Hudson has three separate opinions that go on and on about ''cause in fact'' and ''legal cause'' and
''proximate cause'' and ''foreseeability'' without once confronting the real problem with felony
murder: you are convicting a person of murder based on absolute liability. See Sanford H. Kadish
and Stephen J. Schulhofer, Criminal Law and Its Processes (7th ed. 2001), p. 451. It is ironic that this
same court has regularly engaged in pages and pages of judicial hand wringing while trying to
decide if some nickel-and-dime offense can be committed with no mental state. See, e.g., People v.
O'Brien, 197 Ill.2d 88 (2001) (collecting cases). Yet when faced with ''absolute liability murder
based on commission of a forcible felony,'' the court buries its head in the sand.
And, sadly, the court even fails to understand why causation in felony murder is so problematic.
The answer? It goes back to felony murder being an absolute liability offense that requires no mens
rea regarding the death. Because this idea violates our most basic ideas of justice, the court
unconsciously tries to make ''foreseeability'' do double duty both for mens rea and causation. The
result? Conflating mens rea and causation creates the chaos of decisions such as Hudson.
Am I trying to exculpate all forcible felons who cause deaths? Of course not.
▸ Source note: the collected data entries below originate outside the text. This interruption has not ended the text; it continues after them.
Lemma delete_coherent bd :
  (match bd.(bd_quorum) with Some q => q.(qr_requirements) <> None | None => True end) \/ indifferent bd ->
  coherent bd -> coherent (config_quorum_delete bd).
Proof.
  unfold indifferent, config_quorum_delete. destruct (bd_quorum bd) as [q|] eqn:Hq; [|done].
  intros Hor Hc. cbn [qr_requirements with_flags].
  destruct (qr_requirements q) as [rs|] eqn:Er.
  - right. unfold set_quorum, current. cbn [bd_quorum bd_quorum_cache set_cache].
    rewrite indifferent_one; [done|..]; case_if; done.
  - destruct Hor as [?|(_ & Ha & Hs)]; [done|].
    destruct Hc as [?|Hc]; [by left|right]. unfold current in Hc. rewrite Hq in Hc.
    rewrite (indifferent_one q) in Hc by done. unfold set_quorum, current. cbn [bd_quorum bd_quorum_cache].
    rewrite Hc. symmetry. apply indifferent_one; case_if; done.
Qed.

(** The configuration words keep the cache right: the state after a word is
    [bd] with the quorum object [q]. *)
Lemma append_all_coherent bd q type ids b q' :
  append_all q type ids = Some (b, q') -> coherent (set_quorum bd q) ->
  coherent (invalidate_if b (set_quorum bd q')).
Proof.
  revert q b q'. induction ids as [|id ids IH]; intros q b q' H Hc; cbn [append_all] in H.
  { by injection H as <- <-. }
  inv_bind H. destruct x as [b1 q1]. inv_bind H. destruct x as [b2 q2]. injection H as <- <-.
  destruct b1; [by left|]. apply (IH q1); [done|]. apply append_unchanged in Hb.
  eapply (coherent_core (set_quorum bd q)); done.
Qed.

Lemma config_word_coherent bd q type w r :
  strcasecmp_eq w (kw "auto-sids") = false ->
  config_word bd q type w = Some r -> coherent (set_quorum bd q) ->
  match r with
  | inl bd' => coherent bd'
  | inr (bd', q', _) => coherent (set_quorum bd' q')
  end.
Proof.
  intros Hw H Hc. unfold config_word in H. rewrite Hw in H.
  case_if_in H. { case_if_in H; injection H as <-; [done|by left]. }
  case_if_in H.
  { unfold require_auto_rids in H. case_if_in H; [by injection H as <-|].
    inv_bind H. destruct x as [c q1]. injection H as <-. rewrite <- invalidate_if_set.
    eapply append_all_coherent; [done|].
    destruct Hc as [?|Hc]; [by left|right]. cbn in *. by rewrite lazy_update_auto_rids. }
  destruct (mode_key w); [by injection H as <-|].
  case_if_in H. { case_if_in H; injection H as <-; [done|]. by eapply (coherent_core (set_quorum bd q)). }
  case_if_in H.
  { destruct (lutil_atoi w); [by injection H as <-|]. case_if_in H; injection H as <-; [done|].
    by eapply (coherent_core (set_quorum bd q)). }
  case_if_in H; [by injection H as <-|]. destruct (parse_id type w); [|by injection H as <-].
  inv_bind H. destruct x as [added q1]. pose proof (append_coherent (set_quorum bd q) q _ _ _ _ eq_refl Hb Hc) as Ha.
  destruct added; injection H as <-; exact Ha.
Qed.

Lemma config_words_coherent bd q type ws rc bd' :
  Forall (fun w => strcasecmp_eq w (kw "auto-sids") = false) ws ->
  config_words bd q type ws = Some (rc, bd') -> coherent (set_quorum bd q) -> coherent bd'.
Proof.
  intros Hws. revert bd q type. induction Hws as [|w ws Hw Hws IH]; intros bd q type H Hc.
  { by injection H as <- <-. }
  cbn [config_words] in H. inv_bind H.
  pose proof (config_word_coherent _ _ _ _ _ Hw Hb Hc) as Hr.
  destruct x as [bd1|[[bd1 q1] ty1]]; [by injection H as <- <-|]. by eapply IH.
Qed.

Lemma config_add_coherent bd ws rc bd' :
  Forall (fun w => strcasecmp_eq w (kw "auto-sids") = false) ws ->
  config_quorum_add bd ws = Some (rc, bd') -> coherent bd -> coherent bd'.
Proof.
  intros Hws H Hc. unfold config_quorum_add in H. destruct (ensure_coherent bd Hc) as [Hc1 Hq1].
  destruct (ensure_quorum bd) as [bd1 q]. cbn in Hc1, Hq1. eapply config_words_coherent; [done..|].
  by apply (coherent_core bd1 q).
Qed.

Hint Resolve query_coherent status_coherent add_rid_coherent remove_rid_coherent notify_sid_coherent
  notify_status_coherent notify_csn_coherent gate_coherent config_add_coherent
  delete_coherent destroy_coherent : quorum.

Lemma quorum_step_coherent bd bd' : quorum_step bd bd' -> coherent bd -> coherent bd'.
Proof. intros H. destruct H; eauto with quorum. Qed.

Lemma quorum_reach_coherent bd bd' : rtc quorum_step bd bd' -> coherent bd -> coherent bd'.
Proof. intros H. induction H; eauto using quorum_step_coherent. Qed.

Lemma quorum_query_current bd : coherent bd -> (quorum_query serverID bd).1 = (current bd >? 0).
Proof.
  intros Hc. unfold quorum_query. case_if; [done|]. zb. destruct Hc as [?|Hc]; [done|]. by rewrite Hc.
Qed.
End cache.
(* ===== verification/QuorumTheorems.v ===== *)
(** * The theorems about the syncrepl quorum *)

From stdpp Require Import base list numbers option gmap.
From Stdlib Require Import Ascii String.
From S2P Require Import Prelude Text Quorum QuorumConfig QuorumVerdict QuorumInvariant QuorumDirective.

Local Open Scope Z_scope.

(** ** The verdict *)

(** A strict majority of [wanna] voters, of whom no more than [total] can exist. *)
Definition majority (total wanna ready : Z) : Prop := 0 < Z.min wanna total < 2 * ready.

(** The requirement [r] has a link, and the first such link is ready. *)
Definition satisfied (q : slap_quorum) (r : requirment) : Prop :=
  exists p, req_link q r = Some p /\ QS_READY <= p.(p_status).

(** What it means to have the quorum. *)
Record have_quorum (serverID : Z) (q : slap_quorum) : Prop := {
  have_links : flag_set q QR_ALL_LINKS = true -> forall p, p ∈ links q -> QS_READY <= p.(p_status);
  have_demands : forall r, r ∈ reqs q -> relevant serverID r = true -> QR_IS_DEMAND r.(r_type) = true ->
    satisfied q r;
  have_votes : let total := Z.of_nat (List.length (links q)) in
    n_votes serverID q true = 0 /\ n_votes serverID q false = 0 \/
    majority total (n_votes serverID q true) (n_met serverID q true) \/
    majority total (n_votes serverID q false) (n_met serverID q false);
  have_sids : flag_set q QR_AUTO_SIDS = true ->
    links q = [] \/ Z.of_nat (List.length (links q)) < 2 * n_votes serverID q true;
}.

Lemma quorum_majority total wanna ready :
  0 <= total -> 0 <= wanna -> quorum total wanna ready = true <-> majority total wanna ready.
Proof. apply quorum_spec. Qed.

Lemma is_ready_iff p : is_ready p = true <-> QS_READY <= p.(p_status).
Proof. unfold is_ready. by rewrite Z.geb_le. Qed.

Lemma req_met_iff q r : req_met q r = true <-> satisfied q r.
Proof.
  unfold req_met, satisfied. destruct (req_link q r) as [p|].
  - rewrite is_ready_iff. split; [eauto|]. by intros (? & [= <-] & ?).
  - split; [done|]. by intros (? & ? & _).
Qed.

Lemma verdict_iff serverID q : verdict serverID q = true <-> have_quorum serverID q.
Proof.
  unfold verdict. set (total := Z.of_nat _).
  rewrite !andb_true_iff, !orb_true_iff, !negb_true_iff, andb_true_iff, !forallb_forall, !Z.eqb_eq.
  rewrite !quorum_majority by (unfold n_votes, total; lia).
  assert (total = 0 <-> links q = []) as Ht by (unfold total; destruct (links q); cbn; intuition (done || lia)).
  split.
  - intros [[[H1 H2] H3] H4]. split.
    + intros Ha p Hp. destruct H1 as [H1|H1]; [congruence|]. apply is_ready_iff, H1. by apply list_elem_of_In.
    + intros r Hr Hrel Hd. apply list_elem_of_In, H2 in Hr. rewrite Hrel, Hd in Hr. by apply req_met_iff.
    + cbv zeta. fold total. tauto.
    + intros Hs. fold total. destruct H4 as [[?|?]|H4]; [congruence|left; tauto|right]. unfold majority in H4. lia.
  - intros [H1 H2 H3 H4]. split_and!.
    + destruct (flag_set q QR_ALL_LINKS); [right|by left]. intros p Hp. apply is_ready_iff, H1; [done|].
      by apply list_elem_of_In.
    + intros r Hr. destruct (relevant serverID r && QR_IS_DEMAND (r_type r)) eqn:E; [|done].
      apply andb_true_iff in E as [E1 E2]. cbn. apply req_met_iff, H2; try done. by apply list_elem_of_In.
    + cbv zeta in H3. fold total in H3. tauto.
    + destruct (flag_set q QR_AUTO_SIDS); [|by left; left]. destruct (H4 eq_refl) as [H|H].
      * left. right. by apply Ht.
      * destruct (decide (links q = [])) as [E|E]; [left; right; by apply Ht|]. right. unfold majority.
        assert (0 < total) by (unfold total in *; destruct (links q); [done|cbn; lia]). fold total in H. lia.
Qed.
If the killings were
committed intentionally or knowingly, the defendants can be convicted under traditional Illinois
theories of first-degree murder. 720 ILCS 5/9-1 (a) (1) and (a) (2). Also, the Model Penal Code
proposed an alternative to felony murder many years ago. First, it abolished felony murder. But it
then created a new theory of murder defined as a killing that is the result of an act ''committed
recklessly under circumstances manifesting extreme indifference to the value of human life.'' The
Code goes on to provide that, if the defendant is in the process of committing any one of a list of
serious felonies when the death occurred, this fact creates a rebuttable presumption that he acted
with the indifference and recklessness needed for a murder conviction under the new theory.
American Law Institute Model Penal Code Official Draft, 1962, Section 210.2 (1) (b).
The Model Penal Code thus allows for the possibility that deaths during forcible felonies may
indeed be murders. However, it demands that the murder conviction be predicated on a mens rea
that has an actual relation to the death.
You want to know more about the fine points of felony murder causation discussed by the Illinois
Supreme Court in People v. Hudson? Sorry, but you'll have to find out for yourself. From now on,
when I see an Illinois decision that discusses felony murder minutiae — while stubbornly refusing
even to acknowledge the injustice of a theory that turns first-degree murder into an absolute
liability offense — the opinion goes straight into the ol' Metropolis Mailbag.